About this task. Among the lines below, a stretch begins at the one with "Definition mfm_clock (prev" and ends at the one with "let raw := read_be32 sector_data (i * 4) in". Repeat that stretch exactly, ends included.

Data section.
++++++++

(* ===== verification/Mfm.v ===== *)
(** * MFM encoding of floppy sectors and tracks: [floppy_mfm.c]

    Definitions first, then the facts about one sector.  The buffers are those
    of Bytes.v: encoding a sector or a track is [None] when a store falls
    outside the destination. *)

From S2P Require Import Prelude Bytes.

(** C: [src/src/floppy/floppy_mfm.h]:8-8 [AMIGA_SECTOR_SIZE] *)
Definition AMIGA_SECTOR_SIZE := 512.
(** C: [src/src/floppy/floppy_mfm.h]:9-9 [AMIGA_SECTORS_PER_TRACK] *)
Definition AMIGA_SECTORS_PER_TRACK := 11.
(** C: [src/src/floppy/floppy_mfm.h]:10-10 [AMIGA_TRACK_SIZE] *)
Definition AMIGA_TRACK_SIZE := AMIGA_SECTOR_SIZE * AMIGA_SECTORS_PER_TRACK.
(** C: [src/src/floppy/floppy_mfm.h]:12-12 [AMIGA_MFM_SECTOR_SIZE] *)
Definition AMIGA_MFM_SECTOR_SIZE := 1088.
(** C: [src/src/floppy/floppy_mfm.h]:15-15 [RIGEL_FLOPPY_MFM_TRACK_BYTES_PAL] *)
Definition RIGEL_FLOPPY_MFM_TRACK_BYTES_PAL := 13630.
(** C: [src/src/floppy/floppy_mfm.c]:5-5 [MFM_MASK] *)
Definition MFM_MASK := 0x55555555.

(** C: [src/src/floppy/floppy_mfm.c] [floppy_mfm_checksum] *)
Definition floppy_mfm_checksum (data : option (list Z)) (longwords : nat) : Z :=
  match data with
  | None => 0
  | Some data => foldl (fun sum v => sum .^ (v .& MFM_MASK)) 0 (take longwords data)
  end.

(** The two halves are stored through pointers that may be null; the result is
    always 0.
    C: [src/src/floppy/floppy_mfm.c] [floppy_mfm_encode_even_odd] *)
Definition floppy_mfm_encode_even_odd (value : Z) (even odd : option Z)
    : Z * option Z * option Z :=
  let e := (value .>> 1) .& MFM_MASK in
  let o := value .& MFM_MASK in
  (0, (fun _ => e) <$> even, (fun _ => o) <$> odd).

(** One round of the loop over the bits, from bit 15 down.
    C: [src/src/floppy/floppy_mfm.c] [floppy_mfm_encode_word] *)
Definition floppy_mfm_encode_word (raw previous : Z) : Z :=
  foldl (fun out i =>
    let bit := u16 ((raw .>> i) .& 1) in
    let prev_data := if i =? 15 then previous .& 1 else u16 ((raw .>> (i + 1)) .& 1) in
    let clock := if negb (truthy prev_data) && negb (truthy bit) then 1 else 0 in
    let out := u16 (out .<< 1) in
    let out := u16 (out .| clock) in
    let out := u16 (out .<< 1) in
    u16 (out .| bit)) 0 (rev (seqZ 0 16)).

(** The clock bits of one longword, from the data bits before it and its own.
    C: [src/src/floppy/floppy_mfm.c]:85-87 [mfmcode_u32] *)
Definition mfm_clock (prev v : Z) : Z :=
  let mask1 := u32 (prev .<< 31) .| (v .>> 1) in
  let mask2 := u32 (v .<< 1) in
  (u32 (~~ mask1) .& u32 (~~ mask2)) .& 0xaaaaaaaa.

(** The array is [buf] and the pointer [mfm] is the index [i] in it.
    C: [src/src/floppy/floppy_mfm.c] [mfmcode_u32] *)
Fixpoint mfmcode_loop (longs : nat) (buf : list Z) (i : nat) (prev : Z) : list Z :=
  match longs with
  | O => buf
  | S longs =>
      let v := default 0 (buf !! i) .& MFM_MASK in
      mfmcode_loop longs (<[i := v .| mfm_clock prev v]> buf) (S i) v
  end.

(** C: [src/src/floppy/floppy_mfm.c] [mfmcode_u32] *)
Definition mfmcode_u32 (buf : list Z) (i longs : nat) : list Z :=
  mfmcode_loop longs buf i (default 0 (buf !! Nat.pred i)).

(** The longwords of a sector before the clock bits, built in the order of
    the code: [data_long] is the body of the loop over the data.
    C: [src/src/floppy/floppy_mfm.c]:147-155 [floppy_mfm_encode_sector] *)
Definition data_long (sector_data : list Z) (i : Z) (s : list Z * Z) : option (list Z * Z) :=
  let '(buf, dck) := s in
  let raw := read_be32 sector_data (i * 4) in
  let odd := (raw .>> 1) .& MFM_MASK in
  let even := raw .& MFM_MASK in
  let buf := <[Z.to_nat (16 + i) := odd]> buf in
  let buf := <[Z.to_nat (16 + 128 + i) := even]> buf in
  Some (buf, dck .^ odd .^ even).

(** C: [src/src/floppy/floppy_mfm.c]:133-136 [floppy_mfm_encode_sector] *)
Definition sector_info (track sector sectors_per_track : Z) : Z :=
  u32 (0xff .<< 24) .| ((track .& 0xff) .<< 16) .| ((sector .& 0xff) .<< 8)
    .| (u32 (sectors_per_track - sector) .& 0xff).

(** C: [src/src/floppy/floppy_mfm.c]:119-162 [floppy_mfm_encode_sector] *)
Definition sector_longs (sector_data : list Z) (track sector sectors_per_track : Z)
    : option (list Z) :=
  let buf := replicate 272 0 in
  let buf := <[0%nat := 0xaaaaaaaa]> buf in
  let buf := <[1%nat := 0x44894489]> buf in
  let info := sector_info track sector sectors_per_track in
  let odd := (info .>> 1) .& MFM_MASK in
  let even := info .& MFM_MASK in
  let buf := <[2%nat := odd]> buf in
  let buf := <[3%nat := even]> buf in
  let hck := 0 .^ odd .^ even in
  '(buf, dck) ← loop 0 128 (data_long sector_data) (buf, 0);
  let buf := <[12%nat := hck .>> 1]> buf in
  let buf := <[13%nat := hck]> buf in
  let buf := <[14%nat := dck .>> 1]> buf in
  let buf := <[15%nat := dck]> buf in
  Some (mfmcode_u32 buf 2 270).

(** [dst] is the buffer of the pointer and [at_] the offset of the pointer in
    it; the result is the buffer and the C result.
    C: [src/src/floppy/floppy_mfm.c] [floppy_mfm_encode_sector] *)
Definition floppy_mfm_encode_sector (dst : option (list Z)) (at_ dst_size : Z)
    (sector_data : option (list Z)) (track sector sectors_per_track : Z)
    : option (option (list Z) * bool) :=
  match dst, sector_data with
  | Some d, Some sd =>
      if dst_size <? AMIGA_MFM_SECTOR_SIZE then Some (dst, false)
      else
        buf ← sector_longs sd track sector sectors_per_track;
        d ← loop 0 272 (fun i d => write_be32 d (at_ + i * 4) (default 0 (buf !! Z.to_nat i))) d;
        Some (Some d, true)
  | _, _ => Some (dst, false)
  end.

(** One round of the loop over the sectors of a track.
    C: [src/src/floppy/floppy_mfm.c]:203-216 [floppy_mfm_encode_track] *)
Definition track_sector (track_data : list Z) (track sectors_per_track : Z) (sec : Z)
    (s : list Z * Z) : option (list Z * Z) :=
  let '(dst, pos) := s in
  let sector_ptr := drop (Z.to_nat (sec * AMIGA_SECTOR_SIZE)) track_data in
  let prev_last_bit := if 4 <=? pos then read_be32 dst (pos - 4) .& 1 else 0 in
  '(d, _) ← floppy_mfm_encode_sector (Some dst) pos AMIGA_MFM_SECTOR_SIZE (Some sector_ptr)
              track sec sectors_per_track;
  d ← write_be32 (default [] d) pos (if truthy prev_last_bit then 0x2aaaaaaa else 0xaaaaaaaa);
  Some (d, u32 (pos + AMIGA_MFM_SECTOR_SIZE)).

(** C: [src/src/floppy/floppy_mfm.c]:196-200 [floppy_mfm_encode_track] *)
Definition gap_long (_ : Z) (s : list Z * Z) : option (list Z * Z) :=
  let '(dst, pos) := s in
  d ← write_be32 dst pos 0xaaaaaaaa;
  Some (d, u32 (pos + 4)).

(** C: [src/src/floppy/floppy_mfm.c] [floppy_mfm_encode_track] *)
Definition floppy_mfm_encode_track (dst : option (list Z)) (dst_size : Z)
    (track_data : option (list Z)) (track sectors_per_track : Z)
    : option (option (list Z) * bool) :=
  let data_bytes := u32 (sectors_per_track * AMIGA_MFM_SECTOR_SIZE) in
  match dst, track_data with
  | Some d, Some td =>
      if dst_size <? data_bytes then Some (dst, false)
      else
        let gapsize := if data_bytes <? dst_size then u32 (dst_size - data_bytes) else 0 in
        let gap_words := if 1 <? gapsize / 4 then gapsize / 4 - 1 else 0 in
        '(d, pos) ← loop 0 (Z.to_nat gap_words) gap_long (d, 0);
        '(d, pos) ← loop 0 (Z.to_nat sectors_per_track)
                      (track_sector td track sectors_per_track) (d, pos);
        if u32 (pos + 4) <=? u32 dst_size then
          let tail := [if 4 <=? pos then read_be32 d (pos - 4) else 0; 0] in
          let tail := mfmcode_u32 tail 1 1 in
          d ← write_be32 d pos (default 0 (tail !! 1%nat));
          Some (Some d, true)
        else Some (Some d, true)
  | _, _ => Some (dst, false)
  end.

++++++++

Solution to this task.
Definition mfm_clock (prev v : Z) : Z :=
  let mask1 := u32 (prev .<< 31) .| (v .>> 1) in
  let mask2 := u32 (v .<< 1) in
  (u32 (~~ mask1) .& u32 (~~ mask2)) .& 0xaaaaaaaa.

(** The array is [buf] and the pointer [mfm] is the index [i] in it.
    C: [src/src/floppy/floppy_mfm.c] [mfmcode_u32] *)
Fixpoint mfmcode_loop (longs : nat) (buf : list Z) (i : nat) (prev : Z) : list Z :=
  match longs with
  | O => buf
  | S longs =>
      let v := default 0 (buf !! i) .& MFM_MASK in
      mfmcode_loop longs (<[i := v .| mfm_clock prev v]> buf) (S i) v
  end.

(** C: [src/src/floppy/floppy_mfm.c] [mfmcode_u32] *)
Definition mfmcode_u32 (buf : list Z) (i longs : nat) : list Z :=
  mfmcode_loop longs buf i (default 0 (buf !! Nat.pred i)).

(** The longwords of a sector before the clock bits, built in the order of
    the code: [data_long] is the body of the loop over the data.
    C: [src/src/floppy/floppy_mfm.c]:147-155 [floppy_mfm_encode_sector] *)
Definition data_long (sector_data : list Z) (i : Z) (s : list Z * Z) : option (list Z * Z) :=
  let '(buf, dck) := s in
  let raw := read_be32 sector_data (i * 4) in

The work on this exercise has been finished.